Lemma path_nodes_ok (t : Trie) fuel : db t = d -> forall b n tr key acc, rep cr d b n tr -> fits tr key -> (2 * length key + hash_weight n <= fuel)%nat ->
  exists ns us, path_nodes fuel t n key acc = Ok (Good (acc ++ ns)) /\ way tr key ns us.
Proof.
  intros Ed. induction fuel as [|fuel IH]; intros b n tr key acc Hr Hf Hfuel; [destruct n; cbn in Hfuel; lia|].
  destruct key as [|k0 krest].
  { exists [], []. split; [cbn; by rewrite app_nil_r|]. destruct Hf as [[_ Hkt]|[Htr _]]; [by apply terminated_nonempty in Hkt|].
    split; [constructor| |intros Hi; destruct Htr as [->|(v & -> & _)]; inversion Hi].
    intros w k Hrw Hw. exfalso. destruct Htr as [->|(v & -> & _)]; inversion Hrw; subst; inversion Hw. }
  destruct Hf as [[Hcan Hkt]|[_ ?]]; [|done].
  destruct Hr as [b|b w|b q n f tr Hn Hfl|b cs f ts Hl Hch Hfl|b h tr Hh Hheld].
  - exists [], []. split; [cbn; by rewrite app_nil_r|]. split; [constructor| |by intros Hi; inversion Hi]. intros w k Hrw Hw. inversion Hrw; subst. inversion Hw.
  - destruct Hcan as [?|Hi]; [done|inversion Hi].
  - destruct Hcan as [?|Hi]; [done|]. assert (exists b, rep cr d b (shortNode q n f) (Short q tr)) as Hrep by (exists b; by constructor). cbn [path_nodes].
    destruct (decide (take (length q) (k0 :: krest) = q)) as [Eq|Eq].
    + assert (k0 :: krest = q ++ drop (length q) (k0 :: krest)) as Ek by (etrans; [symmetry; apply (take_drop (length q))|by rewrite Eq]).
      set (rest := drop (length q) (k0 :: krest)) in *. rewrite Ek in Hkt. destruct (fits_short q tr rest Hi Hkt) as [Hf Hqne].
      destruct (IH false n tr rest (acc ++ [shortNode q n f]) Hn Hf) as (ns & us & E & [Hns Hall _]).
      { pose proof (hash_weight_le n). cbn [hash_weight] in Hfuel. rewrite Ek, length_app in Hfuel. destruct q; [done|]. cbn in *. lia. }
      exists (shortNode q n f :: ns), (Short q tr :: us). split.
      * rewrite bool_decide_true by done. rewrite orb_false_r, (proj2 (Nat.ltb_ge _ _)); [rewrite E, <- app_assoc; done|].
        rewrite Ek, length_app. lia.
      * apply (way_cons _ _ _ tr rest); try done; [|].
        -- rewrite Ek. eapply Forall2_impl; [exact Hns|]. intros. by apply on_way_short.
        -- intros w k' Hrw. rewrite Ek in Hrw. inversion Hrw as [|q' t' k u k'' Hr' E1 E2|]; subst; [by left|right]. apply app_inv_head in E2. by rewrite <- E2.
    + exists [shortNode q n f], [Short q tr]. split.
      * rewrite bool_decide_false by congruence. rewrite orb_true_r. by destruct fuel.
      * apply (way_cons _ _ _ Leafless []); try done.
        -- intros x kx Hrw. inversion Hrw as [|q' t' k u k'' Hr' E1 E2|]; subst; [by left|]. exfalso. apply Eq. rewrite <- E2. apply take_app_length.
        -- intros w k' Hrw Hw. inversion Hrw; subst. inversion Hw.
  - destruct Hcan as [?|Hi]; [done|]. destruct (fits_child ts k0 krest Hi Hkt) as (c' & Ec' & Hfit).
    destruct (cs !! slot k0) as [c|] eqn:Ec; [|apply lookup_ge_None in Ec; apply lookup_lt_Some in Ec'; lia].
    destruct (IH false c c' krest (acc ++ [fullNode cs f]) (Hch _ _ _ Ec Ec') Hfit) as (ns & us & E & [Hns Hall _]).
    { pose proof (hash_weight_le c). cbn in Hfuel. lia. }
    exists (fullNode cs f :: ns), (Full ts :: us). split; [cbn [path_nodes]; fold (slot k0); rewrite Ec, E, <- app_assoc; done|].
    apply (way_cons _ _ _ c' krest); try done.
    + exists b. by constructor.
    + eapply Forall2_impl; [exact Hns|]. intros. by eapply on_way_full.
    + intros w k' Hrw. inversion Hrw as [| |ts' b' t' k u k'' Ht' Hr' E1 E2]; subst; [by left|right]. congruence.
  - destruct (resolveHash_ok cr Hk d t h [] b tr Ed (fits_inner cr tr (k0 :: krest) _ _ Hh (or_introl (conj Hcan Hkt))) Hh Hheld) as (nf & Enf & Hnh & Hnf).
    destruct (IH b nf tr (k0 :: krest) acc Hnf) as (ns & us & E & Hway); [by left| |].
    { rewrite (hash_weight_not_hash _ Hnh). cbn in *. lia. }
    exists ns, us. split; [|done]. cbn [path_nodes]. rewrite Enf. cbn [obind]. done.
Qed.
(* ===== verification/CanDb.v ===== *)
(** * Key-value databases ([candb/interface.go], [candb/memory_database.go])

    The interface that the node database writes to, and the in-memory database that
    implements it. *)
From S2P Require Import Prelude.
From stdpp Require Import base numbers list gmap.
From Stdlib Require Import ZArith Lia.
#[local] Open Scope Z_scope.

#[export] Instance byte_countable : Countable byte := inj_countable' b2z z2b z2b_b2z.

Definition IdealBatchSize : Z := 100 * 1024.

(** ** Batches *)

Record kv := mkKv { bk : list byte; bv : list byte; bdel : bool }.
(** The memory and the LevelDB batch count the size in the same way. *)
Record Batch := mkBatch { writes : list kv; bsize : Z }.
Definition NewBatch : Batch := mkBatch [] 0.
Definition batch_Put (b : Batch) (key value : list byte) : Batch :=
  mkBatch (writes b ++ [mkKv key value false]) (bsize b + zlen value).
Definition batch_Delete (b : Batch) (key : list byte) : Batch :=
  mkBatch (writes b ++ [mkKv key [] true]) (bsize b + 1).
Definition ValueSize (b : Batch) : Z := bsize b.
Definition batch_Reset (b : Batch) : Batch := mkBatch [] 0.

(** ** The interface *)

(** [db_Get] gives nothing when the key is missing or the read fails; a failed
    [db_Write] gives an error.  The other operations of the interface are not used
    by the node database. *)
Class KeyValue (D : Type) := {
  kv_error : Type;
  db_Get : D -> list byte -> option (list byte);
  db_Write : D -> Batch -> option kv_error * D
}.

(** What the batches of a working database do. *)
Fixpoint written (ws : list kv) (g : list byte -> option (list byte)) (key : list byte) : option (list byte) :=
  match ws with
  | [] => g key
  | w :: ws => written ws (fun x => if decide (x = bk w) then (if bdel w then None else Some (bv w)) else g x) key
  end.
Class KeyValueLaws (D : Type) `{KeyValue D} : Prop := {
  write_ok : forall d b, exists d', db_Write d b = (None, d') /\ forall key, db_Get d' key = written (writes b) (db_Get d) key
}.

(** ** The in-memory database *)

Definition MemDatabase : Type := gmap (list byte) (list byte).
Definition NewMemDatabase : MemDatabase := ∅.
Definition mem_Put (db : MemDatabase) (key value : list byte) : MemDatabase := <[key := value]> db.
Definition mem_Has (db : MemDatabase) (key : list byte) : bool := bool_decide (is_Some (db !! key)).
Definition mem_Get (db : MemDatabase) (key : list byte) : option (list byte) := db !! key.
Definition mem_Delete (db : MemDatabase) (key : list byte) : MemDatabase := delete key db.
Definition mem_Len (db : MemDatabase) : nat := size db.
Fixpoint memBatch_Write (db : MemDatabase) (ws : list kv) : MemDatabase :=
  match ws with
  | [] => db
  | w :: ws => memBatch_Write (if bdel w then mem_Delete db (bk w) else mem_Put db (bk w) (bv w)) ws
  end.

#[export] Instance mem_kv : KeyValue MemDatabase := {|
  kv_error := Empty_set;
  db_Get := mem_Get;
  db_Write := fun db b => (None, memBatch_Write db (writes b))
|}.

Lemma written_ext ws g g' key : (forall x, g x = g' x) -> written ws g key = written ws g' key.
Proof.
  revert g g'. induction ws as [|w ws IH]; intros g g' Hg; [apply Hg|]. cbn. apply IH. intros x. by rewrite Hg.
Qed.

#[export] Instance mem_kv_laws : KeyValueLaws MemDatabase.
Proof.
  split. intros d b. eexists. split; [reflexivity|]. intros key. cbn. revert d. induction (writes b) as [|w ws IH]; intros d; [done|].
  cbn [memBatch_Write written]. rewrite IH. apply written_ext. intros x. unfold MemDatabase, mem_Get, mem_Delete, mem_Put in *.
  destruct (bdel w), (decide (x = bk w)) as [->|Hne].
  - apply lookup_delete_eq.
  - by apply lookup_delete_ne.
  - apply lookup_insert_eq.
  - by apply lookup_insert_ne.
Qed.
(** What is not in the cache is on disk with all that is below. *)
Definition disk_closed (db : Database D) (tr : tree) : Prop := forall u, subtree tr u -> inner u -> u = tr \/ ref cr u = VBytes (root_bytes cr u) ->
  dirties db !! hash_of u = None -> forall w, subtree u w -> inner w -> w = u \/ ref cr w = VBytes (root_bytes cr w) -> on_disk (diskdb db) w.

Section one.
Context (db db' : Database D) (tr : tree) (Hi : inner tr) (Hb : bounded tr) (Hdh : distinct_hashes cr tr) (Hclosed : disk_closed db tr).
Context (Hputs : puts_entries (dirties db) (fun key => db_Get (diskdb db) key)
           (fun key => if decide (zlen key = 32) then db_Get (diskdb db') key else db_Get (diskdb db) key)).
Context (Hflush : forall x, below (dirties db) (hash_of tr) x -> flushed (dirties db) (db_Get (diskdb db')) x).
Context (Hch : forall (h : Hash) n, dirties db !! h = Some n -> exists cs, childs n = Ok cs).

Lemma kept_entry u n : kept cr db u -> dirties db !! hash_of u = Some n -> cnode n = raw_node cr u.
Proof. unfold kept. cbn. unfold holds_raw. intros Hkept E. by rewrite E in Hkept. Qed.

(** What was on disk is there still. *)
Lemma on_disk_stays u : inner u -> bounded u -> kept cr db u -> on_disk (diskdb db) u -> on_disk (diskdb db') u.
Proof.
  intros Hiu Hbu Hkept Hd. unfold on_disk in *. specialize (Hputs (Hash_Bytes (hash_of u))). cbn beta in Hputs.
  rewrite decide_True in Hputs by apply zlen_hash_bytes. destruct Hputs as [E|(x & n & blob & Hx & Hn & E & Eb & Ed)]; [congruence|].
  apply (f_equal be2z) in E. rewrite !Hash_Bytes_word in E by (done || apply BytesToHash_word). subst x.
  rewrite Ed, (cached_rlp_node n u Hiu Hbu (kept_entry u n Hkept Hn)) in *. congruence.
Qed.
Lemma on_disk_below u n : inner u -> bounded u -> kept cr db u -> dirties db !! hash_of u = Some n -> below (dirties db) (hash_of tr) (hash_of u) ->
  on_disk (diskdb db') u.
Proof.
  intros Hiu Hbu Hkept Hn Hbel. destruct (Hflush _ Hbel n Hn) as (blob & Eb & Hd).
  rewrite (cached_rlp_node n u Hiu Hbu (kept_entry u n Hkept Hn)) in Eb. unfold on_disk. congruence.
Qed.

Lemma below_trans ds a b c : below ds a b -> below ds b c -> below ds a c.
Proof. induction 1; [done|]. intros. econstructor; eauto. Qed.
Lemma below_hchild u n w : kept cr db u -> dirties db !! hash_of u = Some n -> is_branch u -> hchild u w -> below (dirties db) (hash_of u) (hash_of w).
Proof.
  intros Hkept Hn Hbr Hw. destruct (Hch _ n Hn) as (cs & Ecs). eapply below_step; [done|done| |constructor].
  pose proof (kept_entry u n Hkept Hn) as Ec. unfold childs in Ecs. rewrite Ec in Ecs.
  assert (exists hs, gatherChildren (raw_node cr u) = Ok hs /\ cs = (map_to_list (children n)).*1 ++ hs) as (hs & Ehs & ->).
  { destruct u as [| |k u|ts]; try done; cbn [raw_node] in *; (destruct (gatherChildren _) as [hs| |]; try done); cbn in Ecs; injection Ecs as <-; by exists hs. }
  apply elem_of_app. right. by eapply hchild_gather.
Qed.


Local Abbreviation dsk := (NewDatabase (diskdb db')).

Lemma sub_bounded u : subtree tr u -> inner u -> bounded u.
Proof. intros Hs Hu. by eapply (subtree_bounded tr). Qed.
Lemma sub_nonzero u : subtree tr u -> inner u -> hash_of u <> 0.
Proof. intros Hs Hu. by apply (dh_zero _ _ Hdh u Hs), inner_branch. Qed.

(** The parts of a tree, one by one. *)
Lemma parts_children (P : tree -> Prop) u : inner u -> (forall t, (exists k, u = Short k t) \/ (exists ts i, u = Full ts /\ ts !! i = Some t /\ (i < 16)%nat) -> inner t -> P t) ->
  (forall t, P t -> held cr dsk t) -> parts_held cr dsk u.
Proof.
  intros Hu HP Hheld. destruct Hu as [p v Hp Hv|p ts Hp Hne Hts|ts Hl _ Hc H16].
  - constructor.
  - apply Hheld, HP; [left; by exists p|done].
  - intros i t Ht. destruct (decide (t = Leafless)) as [->|Hn]; [constructor|]. destruct (decide (i = 16%nat)) as [->|Hne].
    + destruct (H16 t Ht Hn) as (v & -> & _). constructor.
    + apply Hheld, HP; [right; exists ts, i; split_and!; try done; apply lookup_lt_Some in Ht; lia|by apply (Hc i)].
Qed.

Lemma held_branch t : is_branch t -> parts_held cr dsk t -> (ref cr t = VBytes (root_bytes cr t) -> kept cr dsk t) -> held cr dsk t.
Proof.
  intros Hbr Hp Hkept. apply held_as_child. split; [done|]. intros _ h Eh. apply Hkept. by rewrite <- (ref_hash cr t h Hbr Eh).
Qed.

Lemma disk_held u : inner u -> subtree tr u -> (forall w, subtree u w -> inner w -> ref cr w = VBytes (root_bytes cr w) -> on_disk (diskdb db') w) ->
  parts_held cr dsk u.
Proof.
  induction u as [|v|k t IH|ts IH] using tree_rect'; intros Hu Hs Hd; [done|done|..].
  - apply (parts_children (fun t => held cr dsk t)); [done| |done]. intros t' [(k' & [= <- <-])|(ts & i & ? & _)] Hit; [|done].
    pose proof (subtree_child _ _ _ Hs) as Hst. apply held_branch; [by apply inner_branch| |].
    + apply IH; [done|done|]. intros w Hw. apply Hd. by constructor.
    + intros Er. apply on_disk_kept; [done|by apply sub_bounded|by apply sub_nonzero|]. apply Hd; [constructor; constructor|done|done].
  - apply (parts_children (fun t => held cr dsk t)); [done| |done]. intros t [(k' & ?)|(ts' & i & [= <-] & Ht & _)] Hit; [done|].
    pose proof (subtree_slot _ _ _ _ Hs Ht) as Hst. apply held_branch; [by apply inner_branch| |].
    + eapply (Forall_lookup_1 _ _ _ _ IH Ht); [done|done|]. intros w Hw. apply Hd. by econstructor.
    + intros Er. apply on_disk_kept; [done|by apply sub_bounded|by apply sub_nonzero|]. apply Hd; [econstructor; [done|constructor]|done|done].
Qed.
● ● ●
### The task
Out of the data above, return each line where the word "congruence" can be found.

### Result
      * rewrite bool_decide_false by congruence. rewrite orb_true_r. by destruct fuel.
    + intros w k' Hrw. inversion Hrw as [| |ts' b' t' k u k'' Ht' Hr' E1 E2]; subst; [by left|right]. congruence.
  rewrite decide_True in Hputs by apply zlen_hash_bytes. destruct Hputs as [E|(x & n & blob & Hx & Hn & E & Eb & Ed)]; [congruence|].
  rewrite Ed, (cached_rlp_node n u Hiu Hbu (kept_entry u n Hkept Hn)) in *. congruence.
  rewrite (cached_rlp_node n u Hiu Hbu (kept_entry u n Hkept Hn)) in Eb. unfold on_disk. congruence.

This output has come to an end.